The Ancient Britons were those ancient inhabitants of the island of Great Britain who spoke the Celtic Common Brittonic language, which diversified into a group of related Celtic languages such as Welsh, Cornish, Pictish, Cumbric and Breton. The Britons lived all over the island of Great Britain and on the surrounding islands and archipelagos such as the Orkneys, Shetlands, Hebrides and Isle of Man. Ireland was inhabited by a different group of Celts, speaking Goidelic (or Gaelic).
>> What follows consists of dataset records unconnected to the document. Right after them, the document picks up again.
(* ===== verification/SimChain.v ===== *)
(** * Singly linked chains

    The simulator links events and packets through a pointer member and ends the chain
    with a null pointer.  [chain nx a xs b] says that following the links [nx] from [a]
    visits the objects [xs] and arrives at [b]. *)
From S2P Require Import Prelude.
Open Scope Z_scope.

Fixpoint chain (nx : addr → option addr) (a : addr) (xs : list addr) (b : addr) : Prop :=
  match xs with
  | [] => a = b
  | x :: xs => a = x ∧ x ≠ NULL ∧ ∃ n, nx x = Some n ∧ chain nx n xs b
  end.

Lemma chain_app nx a xs ys c :
  chain nx a (xs ++ ys) c ↔ ∃ b, chain nx a xs b ∧ chain nx b ys c.
Proof.
  revert a. induction xs as [|x xs IH]; intros a; simpl.
  { split; [by exists a|by intros (b & -> & ?)]. }
  setoid_rewrite IH. naive_solver.
Qed.

Lemma chain_ext nx nx' a xs b :
  (∀ x, x ∈ xs → nx' x = nx x) → chain nx a xs b → chain nx' a xs b.
Proof.
  revert a. induction xs as [|x xs IH]; intros a Hx; simpl; [done|].
  intros (-> & Hn & n & En & Hc). split_and!; [done..|].
  exists n. split; [by rewrite Hx by set_solver|]. apply IH; [set_solver|done].
Qed.

(** Redirecting the last link. *)
Lemma chain_redirect nx nx' a xs t b c :
  (∀ x, x ∈ xs → nx' x = nx x) → nx' t = Some c → chain nx a (xs ++ [t]) b →
  chain nx' a (xs ++ [t]) c.
Proof.
  rewrite !chain_app. intros Hx Ht (d & Hc & -> & Hn & _). exists t.
  split; [by eapply chain_ext|]. split_and!; [done..|]. by exists c.
Qed.

Lemma chain_dom nx a xs b x : chain nx a xs b → x ∈ xs → x ≠ NULL ∧ is_Some (nx x).
Proof.
  revert a. induction xs as [|y xs IH]; intros a; simpl; [set_solver|].
  intros (-> & Hy & n & En & Hc) [->|Hx]%elem_of_cons; [by rewrite En|by eapply IH].
Qed.

Lemma chain_head nx a xs : chain nx a xs NULL → a = default NULL (head xs).
Proof. destruct xs; simpl; [done|]. by intros [-> _]. Qed.

Lemma chain_nil_iff nx a xs : chain nx a xs NULL → a = NULL ↔ xs = [].
Proof. destruct xs; simpl; [done|]. naive_solver. Qed.

(** A chain that ends does not visit an object twice. *)
Lemma chain_unique nx a xs ys : chain nx a xs NULL → chain nx a ys NULL → xs = ys.
Proof.
  revert a ys. induction xs as [|x xs IH]; intros a [|y ys]; simpl; try naive_solver.
Qed.

Lemma chain_NoDup nx a xs : chain nx a xs NULL → NoDup xs.
Proof.
  revert a. induction xs as [|x xs IH]; intros a; [constructor|].
  intros Hc. destruct Hc as (-> & Hx & n & En & Hc). constructor; [|by eapply IH].
  intros (l1 & l2 & ->)%list_elem_of_split.
  pose proof Hc as (b & Hb & (-> & _ & m & Em & Hm))%chain_app.
  rewrite En in Em. injection Em as <-.
  pose proof (chain_unique _ _ _ _ Hc Hm) as E. apply (f_equal length) in E.
  rewrite length_app in E. simpl in E. lia.
Qed.

(** Distinct allocated objects are no more than the allocated ones: the fuel of the
    loops over a chain. *)
Lemma NoDup_dom_length {A} (m : gmap N A) xs :
  NoDup xs → (∀ x, x ∈ xs → is_Some (m !! x)) → (length xs ≤ size m)%nat.
Proof.
  intros Hnd Hin. rewrite <- size_dom, <- (size_list_to_set (C := gset N) xs) by done.
  apply subseteq_size. intros x Hx. apply elem_of_dom, Hin. by apply elem_of_list_to_set in Hx.
Qed.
The coming of the Anglo-Saxons and Gaelic speaking Celts from the 5th century AD onwards, and the resulting gradual spread of the collection of dialects that would become the English language and Scots Gaelic, between them eventually extinguished Brittonic from much of its former territory by the 12th century AD, leaving Brittonic speakers only in Wales, Cornwall and Brittany.
The term is usually used in reference to the people of Great Britain in the Iron Age (from approximately the 7th century BC), and through the Roman, Sub-Roman period, Middle Ages and the Tudor period, although there is thought to have been little or no change to the genetic mixture at the start of the period, and relatively little by the end. During the 18th century however, and particularly after the Acts of Union 1707 the terms British and Briton would gradually come to be applied not just to the remaining Brittonic peoples themselves, but to all of the inhabitants of the United Kingdom, including the English, Scottish and Northern Irish.